Analysis of wave processes using beam-driven Langmuir/$\mathcal{Z}$-mode waveforms generated in Particle-In-Cell simulations
Francisco Javier Polanco-Rodríguez, Catherine Krafft, Philippe Savoini
TL;DR
The paper addresses how Type III solar radio bursts arise from the competition between nonlinear electrostatic decay (ESD) of beam-driven Langmuir/$\mathcal{Z}$-mode waves and linear mode conversion (LMC) on random density fluctuations, which together produce fundamental and harmonic electromagnetic emissions. Using large-scale 2D PIC simulations with ensembles of virtual satellites, the authors statistically analyze localized wave processes and directly compare with in situ solar wind waveform observations, tracking how $\Delta N$ and the magnetization ratio $\omega_c/\omega_p$ shape wave dynamics.
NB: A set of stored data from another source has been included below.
(** ** What the registry promises *)

(** C30. However calls, joins, rounds and thread exits are interleaved, a registered worker
    never has two live threads: a hung worker is never doubled, and a restart only follows the
    exit of the run before. *)
Theorem one_live_thread_per_worker es t t' :
  live (run_events es) t -> live (run_events es) t' -> t.1 = t'.1 -> t = t'.
Proof.
  destruct t as [f r], t' as [f' r']. cbn. intros [Hin Hl] [Hin' Hl'] ->.
  destruct (inv_runs _ (registry_inv es) f') as [(n & E & _) He].
  apply runs_elem in Hin, Hin'. rewrite E in *. apply upto_elem in Hin, Hin'.
  assert (forall q, q < n -> ended (run_events es) !! (f', q) = None -> q + 1 = n) as Hlast.
  { intros q Hq Hn. destruct (decide (q + 1 = n)); [done|]. destruct (He q) as [b Hb]; [apply upto_elem; lia|congruence]. }
  specialize (Hlast r Hin Hl) as H1. specialize (Hlast r' Hin' Hl') as H2. f_equal. lia.
Qed.

(** The restart log of every reachable registry is exactly the runs after the first, each
    with its number, in the order they were started; and no worker is run more often than its
    budget allows. *)
Theorem restarts_are_logged_and_bounded es :
  let w := run_events es in
  log (sup w) = omap (event_of (bodies w)) (started w) /\
  forall f n budget, bodies w !! f = Some (n, budget) -> N.of_nat (length (runs f (started w))) <= budget + 1.
Proof.
  intros w. split; [apply inv_log, registry_inv|]. intros f n budget Hb.
  destruct (inv_runs _ (registry_inv es) f) as [(m & E & Hm) _]. fold w in E, Hm. unfold allowed in Hm. rewrite Hb in Hm.
  rewrite E, upto_length. exact Hm.
Qed.

(** Registering always finds a name that no worker in service holds, by at most one try
    more than there are records. *)
Theorem registration_finds_a_name s n opts f can now : exists s' unique,
  register_worker s n opts f can now = Some (s', unique) /\ taken (services s) unique = false /\
  services s' !! unique = Some (new_service unique opts f can now) /\
  forall k svc, services s !! k = Some svc -> done svc = false -> services s' !! k = Some svc.
Proof.
  destruct (unique_name_total (services s) n) as (u & E & Hu). unfold register_worker. rewrite E.
  eexists _, u. split; [done|]. split; [done|]. cbn. split; [apply lookup_insert_eq|].
  intros k svc Hk Hd. rewrite lookup_insert_ne; [done|]. intros ->. unfold taken in Hu. rewrite Hk, Hd in Hu. done.
Qed.

(** What a visit makes of a record in service; a round does it to each. *)
Lemma round_lookup w k s dead wt now can : services (sup w) !! k = Some s -> done s = false ->
  services (sup (step w (Round dead wt now can))) !! k = Some (visit dead wt now (ended w) (can k) s).1.
Proof.
  intros Hk Hd. rewrite round_sup, pass_lookup. unfold retain_visible. rewrite (proj2 (map_lookup_filter_Some _ _ _ s)); [done|].
  split; [done|]. unfold prunable. by rewrite Hd, andb_false_r.
Qed.

(** A round settles every worker whose thread has ended: one that may restart (any exit of
    a long-lived worker, a panic of a one-shot), has budget left and can be started runs again,
    in a live thread; a one-shot that returned is done; every other is reported down. *)
Theorem exited_worker_is_settled es k s h panicked dead wt now can :
  let w := run_events es in
  let w' := step w (Round dead wt now can) in
  services (sup w) !! k = Some s -> done s = false -> handle s = Some h -> ended w !! h = Some panicked ->
  exists s', services (sup w') !! k = Some s' /\
    worker_state s' = (if bool_decide (kind s = LongLived) || panicked
                       then if (restarts s <? max_restarts s) && can k then Running else Down
                       else Done) /\
    (worker_state s' = Running -> handle s' = Some (factory s, restarts s + 1) /\ live w' (factory s, restarts s + 1)).
Proof.
  intros w w' Hk Hd Hh He. pose proof (round_lookup w k s dead wt now can Hk Hd) as Hk'. fold w' in Hk'.
  eexists. split; [exact Hk'|].
  pose proof (si_runs _ _ _ (inv_service _ (registry_inv es) _ _ Hk) Hd) as Hruns. fold w in Hruns.
  pose proof (inv_service _ (round_inv w dead wt now can (registry_inv es)) _ _ Hk') as [_ _ _ Hruns' _]. fold w' in Hruns'.
  revert Hruns'. unfold visit. rewrite Hd, Hh. cbn [mbind option_bind]. rewrite He.
  replace (match kind s with LongLived => true | OneShot => panicked end)
    with (bool_decide (kind s = LongLived) || panicked) by by destruct (kind s).
  destruct (bool_decide (kind s = LongLived) || panicked) eqn:R; cbn [andb].
  - destruct (restarts s <? max_restarts s); [|by destruct (kind s), panicked].
    destruct (can k); cbn; [|done]. intros Hruns'. split; [done|]. intros _. split; [done|]. split.
    + apply runs_elem. rewrite Hruns' by done. apply upto_elem. lia.
    + unfold w'. cbn. rewrite fold_visit_ended. cbn. apply eq_None_not_Some. intros Hs%reachable_ends.
      apply runs_elem in Hs. fold w in Hs. rewrite Hruns in Hs. apply upto_elem in Hs. lia.
  - intros _. apply orb_false_iff in R as [R ->]. destruct (kind s); done.
Qed.
(* ===== verification/Redact.v ===== *)
(** * Redact: masking credentials in text ([crates/susi-error/src/redact.rs])

    [str::replace] and [String::truncate] on UTF-8 bytes, and the masking of the values of
    credential variables that error messages and observations go through. *)

From S2P Require Import Prelude Text.
From Stdlib Require Import Ascii String.

Local Open Scope string_scope.

(** ** [str] methods *)

(** [str::replace]: the occurrences of [pat], from the left and disjoint.  A string has at
    most as many of them as bytes. *)
Fixpoint replace_from (fuel : nat) (pat to s : string) : string :=
  match fuel with
  | O => s
  | S fuel' =>
      match strip_prefix pat s with
      | Some rest => to +:+ replace_from fuel' pat to rest
      | None =>
          match s with
          | EmptyString => EmptyString
          | String c s' => String c (replace_from fuel' pat to s')
          end
      end
  end.
Definition replace_all (pat to s : string) : string := replace_from (S (String.length s)) pat to s.

(** [String::truncate], [None] where it panics: the new end lies inside a character. *)
Definition is_continuation (c : ascii) : bool := ((128 <=? nat_of_ascii c) && (nat_of_ascii c <? 192))%nat.
Definition is_char_boundary (n : nat) (s : string) : bool :=
  match String.get n s with Some c => negb (is_continuation c) | None => true end.
Definition truncate (n : nat) (s : string) : option string :=
  if (String.length s <=? n)%nat then Some s
  else if is_char_boundary n s then Some (substring 0 n s) else None.

(** ** Masking *)

Definition ends_with (p s : string) : bool := match strip_suffix p s with Some _ => true | None => false end.
Definition REDACTED : string := "[REDACTED]".
(** Whether the value of a variable is masked. *)
Definition is_credential (var : string * string) : bool :=
  (8 <=? String.length var.2)%nat
  && (ends_with "_API_KEY" var.1 || ends_with "_TOKEN" var.1 || ends_with "_SECRET" var.1).
Definition mask_credentials_from (text : string) (vars : list (string * string)) : string :=
  fold_left (fun result var => if is_credential var then replace_all var.2 REDACTED result else result) vars text.

(** ** What is left of a secret *)

Lemma contains_iff p s : contains p s = true <-> exists a b, s = a +:+ p +:+ b.
Proof.
  split.
  - induction s as [|c s IH]; cbn [contains]; rewrite orb_true_iff; intros [H|H]; try done.
    + apply starts_with_iff in H as [r H]. by exists EmptyString, r.
    + apply starts_with_iff in H as [r H]. by exists EmptyString, r.
    + destruct (IH H) as (a & b & ->). by exists (String c a), b.
  - intros (a & b & ->). induction a as [|c a IH].
    + assert (starts_with p (p +:+ b) = true) as H by (apply starts_with_iff; by exists b).
      change (EmptyString +:+ (p +:+ b)) with (p +:+ b). destruct (p +:+ b) eqn:E; cbn [contains]; by rewrite H.
    + cbn [contains String.append]. rewrite append_cons. cbn [contains]. by rewrite IH, orb_true_r.
Qed.
Lemma contains_prefix p s t : contains p s = true -> contains p (s +:+ t) = true.
Proof. rewrite !contains_iff. intros (a & b & ->). exists a, (b +:+ t). by rewrite !append_assoc. Qed.
Lemma contains_cons p c s : contains p (String c s) = starts_with p (String c s) || contains p s.
Proof. done. Qed.

(** No byte of [p] is the byte [x]. *)
Definition free_of (x : ascii) (p : string) : Prop := forall a b, p <> a +:+ String x b.
Definition bracket_free (p : string) : Prop := free_of "[" p /\ free_of "]" p.
(** A secret that masking hides: not empty, no bracket in it, and not a part of the mask. *)
Record maskable (p : string) : Prop := {
  m_nonempty : p <> EmptyString;
  m_brackets : bracket_free p;
  m_mask : contains p "REDACTED" = false;
}.

Lemma free_of_cons x c p : free_of x (String c p) -> c <> x /\ free_of x p.
Proof.
  intros H. split.
  - intros ->. by apply (H EmptyString p).
  - intros a b ->. by apply (H (String c a) b).
Qed.
Lemma starts_with_cons c p d s : starts_with (String c p) (String d s) = Ascii.eqb c d && starts_with p s.
Proof. unfold starts_with. cbn. by destruct (Ascii.eqb c d). Qed.

(** What a replaced text begins with, unless it is the mask, the text began with. *)
Lemma replace_starts fuel pat q s : bracket_free q -> starts_with q (replace_from fuel pat REDACTED s) = true -> starts_with q s = true.
Proof.
  revert q s. induction fuel as [|fuel IH]; intros q s Hq; cbn [replace_from]; [done|].
  destruct q as [|c q]; [done|]. destruct (free_of_cons _ _ _ (proj1 Hq)) as [Hc H1], (free_of_cons _ _ _ (proj2 Hq)) as [_ H2].
  destruct (strip_prefix pat s) as [rest|].
  - change (REDACTED +:+ ?x) with (String "[" ("REDACTED]" +:+ x)). rewrite starts_with_cons.
    intros [E%Ascii.eqb_eq _]%andb_true_iff. done.
  - destruct s as [|d s]; [done|]. rewrite !starts_with_cons. intros [E H]%andb_true_iff. rewrite E. by apply IH.
Qed.

(** A bracket-free text that begins inside a text that a bracket ends, ends there too. *)
Lemma starts_before_bracket q w t : bracket_free q -> q <> EmptyString -> starts_with q (w +:+ String "]" t) = true -> starts_with q w = true.
Proof.
  intros Hq. revert q Hq. induction w as [|c w IH]; intros [|d q] Hq Hne; try done.
  - destruct (free_of_cons _ _ _ (proj2 Hq)) as [Hd _]. change (EmptyString +:+ ?x) with x.
    rewrite starts_with_cons. intros [E%Ascii.eqb_eq _]%andb_true_iff. done.
  - destruct (free_of_cons _ _ _ (proj1 Hq)) as [_ H1], (free_of_cons _ _ _ (proj2 Hq)) as [_ H2].
    rewrite append_cons, !starts_with_cons. intros [E H]%andb_true_iff. rewrite E. destruct q as [|e q]; [done|].
    by apply IH.
Qed.
Lemma contains_in_mask p w t : bracket_free p -> p <> EmptyString -> contains p w = false -> contains p t = false ->
  contains p (w +:+ String "]" t) = false.
Proof.
  intros Hp Hne Hw Ht. induction w as [|c w IH].
  - change (EmptyString +:+ ?x) with x. rewrite contains_cons, Ht, orb_false_r.
    destruct (starts_with p (String "]" t)) eqn:E; [|done].
    change (String "]" t) with (EmptyString +:+ String "]" t) in E. apply starts_before_bracket in E; [|done..].
    by destruct p.
  - rewrite contains_cons in Hw. apply orb_false_iff in Hw as [H1 H2]. rewrite append_cons, contains_cons, IH, orb_false_r by done.
    destruct (starts_with p (String c (w +:+ String "]" t))) eqn:E; [|done].
    rewrite <- append_cons in E. apply starts_before_bracket in E; [|done..]. congruence.
Qed.

Lemma replace_hides_from fuel p s : maskable p -> (String.length s < fuel)%nat -> contains p (replace_from fuel p REDACTED s) = false.
Proof.
  intros [Hne Hb Hm]. revert s. induction fuel as [|fuel IH]; intros s Hlen; [lia|]. cbn [replace_from].
  destruct (strip_prefix p s) as [rest|] eqn:E.
  - apply strip_prefix_Some in E as ->.
    assert (contains p (replace_from fuel p REDACTED rest) = false) as Hr.
    { apply IH. destruct p as [|c p]; [done|]. clear -Hlen. rewrite append_cons in Hlen. cbn in Hlen.
      assert (String.length rest <= String.length (p +:+ rest))%nat; [|lia]. clear. induction p; [done|]. rewrite append_cons. cbn. lia. }
    change (REDACTED +:+ ?x) with (String "[" ("REDACTED" +:+ String "]" x)). rewrite contains_cons.
    rewrite contains_in_mask by done. rewrite orb_false_r. destruct p as [|c p]; [done|].
    destruct (free_of_cons _ _ _ (proj1 Hb)) as [Hc _]. rewrite starts_with_cons. by destruct (Ascii.eqb_spec c "[").
  - destruct s as [|d s]; [by destruct p|]. rewrite contains_cons, IH by (cbn in Hlen; lia). rewrite orb_false_r.
    destruct (starts_with p (String d (replace_from fuel p REDACTED s))) eqn:Es; [|done]. exfalso.
    assert (starts_with p (String d s) = true) as Hs.
    { destruct p as [|c p]; [done|]. rewrite !starts_with_cons in *. apply andb_true_iff in Es as [Ec Es]. rewrite Ec.
      apply replace_starts in Es; [done|]. split; [apply (free_of_cons _ _ _ (proj1 Hb))|apply (free_of_cons _ _ _ (proj2 Hb))]. }
    unfold starts_with in Hs. by rewrite E in Hs.
Qed.
(** Replacing a maskable text leaves none of it. *)
Lemma replace_hides p s : maskable p -> contains p (replace_all p REDACTED s) = false.
Proof. intros Hp. apply replace_hides_from; [done|lia]. Qed.

Lemma substring_prefix n s : exists t, s = substring 0 n s +:+ t.
Proof.
  revert s. induction n as [|n IH]; intros [|c s]; cbn; [by exists EmptyString|by exists (String c s)|by exists EmptyString|].
  destruct (IH s) as [t Ht]. exists t. rewrite append_cons. by rewrite <- Ht.
Qed.
Lemma truncate_hides p n s t : truncate n s = Some t -> contains p s = false -> contains p t = false.
Proof.
  unfold truncate. destruct (_ <=? _)%nat; [by intros [= ->]|]. destruct (is_char_boundary n s); [|done]. intros [= <-] H.
  destruct (substring_prefix n s) as [r Hr]. destruct (contains p (substring 0 n s)) eqn:E; [|done].
  apply (contains_prefix _ _ r) in E. congruence.
Qed.

Example replace_example : replace_all "aa" "b" "aaaca" = "baca".
Proof. reflexivity. Qed.
Example mask_example : mask_credentials_from "key=sk-live-99 " [("OPENAI_API_KEY", "sk-live-99")] = "key=[REDACTED] ".
Proof. reflexivity. Qed.
(** ** Picking *)

Lemma pick_inv l p v : pick l p = Some v -> exists o, In o l /\ p o = true /\ v = verdict_of o.
Proof.
  unfold pick. intros (o & H & ->)%fmap_Some. apply last_max_by_Some in H as [H _]. apply List.filter_In in H as [H1 H2]. by exists o.
Qed.
Lemma pick_kind l p k v : (forall o, p o = true -> o_kind o <> k) -> pick l p = Some v -> v_kind v <> k.
Proof. intros Hp (o & _ & Ho & ->)%pick_inv. by apply Hp. Qed.
Lemma candidates_In st s now o : In o (candidates st s now) <->
  (exists k, observations st !! k = Some o) /\ same_provider o s = true /\ live now o = true.
Proof. unfold candidates. rewrite List.filter_In, btree_values_In, andb_true_iff. done. Qed.

Ltac bools := unfold of_kind, at_level, same_credential, same_model in *;
  repeat match goal with
  | H : (_ && _) = true |- _ => apply andb_true_iff in H as [? ?]
  | H : (_ || _) = true |- _ => apply orb_true_iff in H as [?|?]
  | H : bool_decide _ = true |- _ => apply bool_decide_eq_true in H
  | H : String.eqb _ _ = true |- _ => apply String.eqb_eq in H
  end.
(* ===== verification/CloudQuota.v ===== *)
(** * CloudQuota: what providers said of remaining capacity
    ([crates/susi-vendor-models/src/cloud_quota.rs])

    Header values are read as bytes.  Observations are kept in a list, as in the source; the
    fingerprint of a credential is a parameter, as in [CloudEligibility]. *)

From S2P Require Import Prelude Text Money Pacer CloudEligibility.
From stdpp Require Import pretty.

Local Open Scope string_scope.
Local Open Scope list_scope.
Local Open Scope N_scope.

Inductive QuotaAmount : Type :=
| AmountUnknown
| Limited (n : N)
| Unlimited.
#[export] Instance quota_amount_eq_dec : EqDecision QuotaAmount.
Proof. solve_decision. Defined.
Inductive QuotaKind : Type :=
| Requests
| Tokens
| Credits
| FreeAllowance.
#[export] Instance quota_kind_eq_dec : EqDecision QuotaKind.
Proof. solve_decision. Defined.
Inductive QuotaSource : Type :=
| Headers
| Metadata.

Record QuotaObservation : Type := mkQuota {
  q_provider : string;
  q_credential : string;
  q_account : string;
  q_model : string;
  q_kind : QuotaKind;
  q_amount : QuotaAmount;
  resets_at_unix : option N;
  retry_after_secs : option N;
  q_observed : N;
  stale_after_secs : N;
  q_source : QuotaSource;
}.

Inductive Headroom : Type :=
| HeadroomUnknown
| HeadroomExhausted (kind : QuotaKind) (resets : option N) (retry_after : option N)
| HeadroomLimited (remaining : N)
| HeadroomUnlimited.

Definition CLOCK_SKEW_TOLERANCE_SECS : N := 300.
Definition QUOTA_FRESH_SECS : N := 3600.

Definition kind_debug (k : QuotaKind) : string :=
  match k with Requests => "Requests" | Tokens => "Tokens" | Credits => "Credits" | FreeAllowance => "FreeAllowance" end.
Definition key_of (o : QuotaObservation) : string :=
  q_provider o +:+ "|" +:+ q_credential o +:+ "|" +:+ q_account o +:+ "|" +:+ q_model o +:+ "|" +:+ kind_debug (q_kind o).

(** ** Headers *)

Definition header_u64 (v : option string) : option N := s ← v; Pacer.parse_u64 (bytes_of (Text.trim s)).
Definition parse_reset (v : option string) (now : N) : option N :=
  n ← header_u64 v; Some (if 1000000000 <? n then n else saturating_add now n).

Definition or_else (a b : option string) : option string := match a with Some _ => a | None => b end.
Section Headers.
Context (sha_hex : string -> string) (subject : Subject) (headers : list (string * string)) (now : N).

Definition get (name : string) : option string :=
  snd <$> List.find (fun h => String.eqb (to_ascii_lowercase h.1) (to_ascii_lowercase name)) headers.
Definition present (v : option string) : bool := match v with Some _ => true | None => false end.
Definition observation (kind : QuotaKind) (amount : QuotaAmount) (reset : option N) (source : QuotaSource) : QuotaObservation :=
  mkQuota (s_provider subject) (fp_of sha_hex subject) (account_of subject) (s_model subject) kind amount reset
    (header_u64 (get "retry-after")) now QUOTA_FRESH_SECS source.
Definition amount_of (remaining limit : option string) : QuotaAmount :=
  match header_u64 remaining with
  | Some n => Limited n
  | None => match header_u64 limit with Some n => if n =? u64_max then Unlimited else AmountUnknown | None => AmountUnknown end
  end.
Definition balance_of (v : string) : QuotaAmount := match header_u64 (Some v) with Some n => Limited n | None => AmountUnknown end.

Definition parse_quota_headers : list QuotaObservation :=
  let requests := or_else (get "x-ratelimit-remaining-requests") (get "x-ratelimit-remaining") in
  (if present requests || present (get "x-ratelimit-limit-requests")
   then [observation Requests (amount_of requests (get "x-ratelimit-limit-requests"))
           (parse_reset (or_else (get "x-ratelimit-reset-requests") (get "x-ratelimit-reset")) now) Headers]
   else [])
  ++ (if present (get "x-ratelimit-remaining-tokens") || present (get "x-ratelimit-limit-tokens")
      then [observation Tokens (amount_of (get "x-ratelimit-remaining-tokens") (get "x-ratelimit-limit-tokens"))
              (parse_reset (or_else (get "x-ratelimit-reset-tokens") (get "x-ratelimit-reset")) now) Headers]
      else [])
  ++ (match or_else (get "x-credits-remaining") (or_else (get "x-balance-remaining") (get "x-openrouter-credits-remaining")) with
      | Some v => [observation Credits (balance_of v) None Metadata]
      | None => []
      end)
  ++ (match or_else (get "x-free-remaining") (get "x-free-tier-remaining") with
      | Some v => [observation FreeAllowance (balance_of v)
                     (parse_reset (or_else (get "x-free-reset") (get "x-free-tier-reset")) now) Headers]
      | None => []
      end).
End Headers.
They find that density turbulence shifts the balance toward linear transformations (notably LMC) that can trigger EMD/ESD cascades earlier, while homogeneous plasmas show a higher occurrence of three-wave resonant ESD with substantial phase coherence; magnetization mostly modulates the small-$k$ LZ energy and magnetic signatures but does not erase ESD cascades. Overall, the work clarifies how linear and nonlinear pathways interact under realistic solar wind conditions, providing a robust framework to interpret spacecraft waveform data and guiding the analysis of future Type III radio burst observations.
Abstract
During Type III solar radio bursts, beam-driven upper-hybrid wave turbulence is converted into electromagnetic emissions at the fundamental plasma frequency and its harmonic, through a chain of various linear and nonlinear wave processes. In this work, we mainly investigate the relative roles and interplay of two key mechanisms: the nonlinear decay of Langmuir/$\mathcal Z$-mode waves and their linear transformations on random density fluctuations and, in particular, their mode conversion at constant frequency into electromagnetic waves. Using two-dimensional Particle-In-Cell simulations, we employ a diagnostic approach based on large ensembles of virtual satellites that record local waveforms, enabling detailed temporal and spatial characterization of wave processes in randomly inhomogeneous plasmas. This method allows robust statistical analysis and direct comparison with spacecraft observations. The study focuses on the dependence of wave dynamics on the average level of density fluctuations and the plasma magnetization. Our results quantify the occurrence rate of decay under varying physical conditions and demonstrate how developed plasma density turbulence can significantly alter the balance between nonlinear wave-wave interactions and linear wave transformations. These findings provide new insights into the mechanisms responsible for electromagnetic emissions during type III radio bursts and strengthen the connection between numerical simulations and in situ solar wind measurements, offering a valuable framework for the interpretation of future space-based waveform observations.